The story with Superpitcher (Aksel Schaufler) is a familiar one in house circles: producer creates a stir with singles and remixes, anticipation builds, and the belated delivery of the full-length album gets decidedly mixed reactions. His early classics like “Tomorrow,” “Shadows,” or “Heroin” were equally amorous as they were melancholic, and part of the joy was hearing how the beats slightly lagged behind the melodies, as if they were partially impaired by the overall sentimentality. When Here Comes Love was released last spring, many people were surprised to find him going pop, including vocals (if not choruses) on every track. While “Happiness” (and its attendant remixes) has become a DJ staple of everybody from John Digweed to Damian Lazurus, the album’s focus on vocals ended up usurping the rhythms and atmospheres as the centripetal force, thus failing to showcase Schaufler’s instrumental mastery of weaving melancholic motifs around seven minutes of breathing room.

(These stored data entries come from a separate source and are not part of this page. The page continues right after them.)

(* ===== verification/Builders.v ===== *)
(** * Rendering workloads: internal/operator/builders.go

    The Kubernetes objects are records of the fields the operator sets.  The
    [nil] a builder returns for a disabled feature is [None].  The parser of
    quantities (apimachinery) is the class [QuantityParser]; a quantity is
    its canonical text. *)

From stdpp Require Import options.
From S2P Require Import Prelude GoString GoTime GoNum Protected Api.
Local Open Scope Z_scope.

(** ** Kubernetes objects *)

Inductive EnvSource := EnvValue (v : string) | SecretKeyRef (name key : string) | FieldRef (path : string).
Record EnvVar := mkEnvVar { env_Name : string; env_Source : EnvSource }.
Record KeyToPath := mkKeyToPath { kp_Key : string; kp_Path : string; kp_Mode : option Z }.
Record Volume := mkVolume { vol_Name : string; vol_SecretName : string; vol_Items : list KeyToPath }.
Record VolumeMount := mkVolumeMount { vm_Name : string; vm_MountPath : string; vm_ReadOnly : bool }.
Record ContainerPort := mkContainerPort { cp_Name : string; cp_ContainerPort : Z; cp_Protocol : string }.
Record HTTPProbe := mkHTTPProbe {
  pb_Path : string;
  pb_Port : string;
  pb_InitialDelaySeconds : Z;
  pb_PeriodSeconds : Z;
}.
Record Container := mkContainer {
  ct_Name : string;
  ct_Image : string;
  ct_ImagePullPolicy : string;
  ct_Args : list string;
  ct_Env : list EnvVar;
  ct_Ports : list ContainerPort;
  ct_VolumeMounts : list VolumeMount;
  ct_LivenessProbe : option HTTPProbe;
  ct_ReadinessProbe : option HTTPProbe;
}.
Record PodSpec := mkPodSpec {
  pod_ServiceAccountName : string;
  pod_RestartPolicy : string;
  pod_ImagePullSecrets : list string;
  pod_Volumes : list Volume;
  pod_Containers : list Container;
}.
Record PodTemplate := mkPodTemplate { pt_Labels : gmap string string; pt_Spec : PodSpec }.
Inductive DeploymentStrategy := RecreateStrategy | RollingUpdateStrategy (maxSurge maxUnavailable : Z).
Record DeploymentSpec := mkDeploymentSpec {
  dep_Replicas : Z;
  dep_Selector : gmap string string;
  dep_Strategy : DeploymentStrategy;
  dep_Template : PodTemplate;
}.
Record CronJobSpec := mkCronJobSpec {
  cj_Schedule : string;
  cj_ConcurrencyPolicy : string;
  cj_SuccessfulJobsHistoryLimit : Z;
  cj_FailedJobsHistoryLimit : Z;
  cj_JobLabels : gmap string string;
  cj_BackoffLimit : Z;
  cj_ActiveDeadlineSeconds : Z;
  cj_Template : PodTemplate;
}.
Record VolumeClaim := mkVolumeClaim {
  vc_Name : string;
  vc_AccessMode : string;
  vc_StorageClassName : option string;
  vc_Storage : string;
}.
(** The update strategy is the API's default when the builder leaves it. *)
Record StatefulSetSpec := mkStatefulSetSpec {
  sts_ServiceName : string;
  sts_Replicas : Z;
  sts_Selector : gmap string string;
  sts_Template : PodTemplate;
  sts_UpdateStrategy : string;
  sts_VolumeClaimTemplates : list VolumeClaim;
}.
Record ServicePort := mkServicePort { sp_Name : string; sp_Port : Z; sp_TargetPort : string; sp_Protocol : string }.
Record ServiceSpec := mkServiceSpec {
  svc_Type : string;
  svc_ClusterIP : string;
  svc_Selector : gmap string string;
  svc_Ports : list ServicePort;
}.

(** Name, namespace and labels of a built object, and its spec. *)
Record Built (A : Type) := mkBuilt {
  b_Name : string;
  b_Namespace : string;
  b_Labels : gmap string string;
  b_Spec : A;
}.
Arguments mkBuilt {_} _ _ _ _.
Arguments b_Name {_} _. Arguments b_Namespace {_} _. Arguments b_Labels {_} _. Arguments b_Spec {_} _.

Class QuantityParser := {
  (** The error, or the quantity. *)
  ParseQuantity : string → string + string;
  ParseQuantity_5Gi : ParseQuantity "5Gi" = inr "5Gi";
}.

Today (cleverly titled to fill in the missing gap of his “Yesterday” EP and “Tomorrow” single) is not only Kompakt’s best mix CD since Triple R’s Friends, it also acts as handy introduction to so-called “Microgoth” subgenre, a crossover between minimal techno and theatrical gloom that has previously been confined to vinyl-only releases. You can hear the impetus for this movement in Michael Mayer’s Immer and Fabric 13 mixes, which contain druggy and shadowy epics like Phantom/Ghost’s “Perfect Lovers” and Richard Davis’s “Bring Me Closer,” as well as the black glamour of Closer Musik’s entire oeuvre. Schaufler’s mix maintains this type of narcotic blush throughout, and allows for the momentum to slowly thaw from an artic chill to a romantic glow.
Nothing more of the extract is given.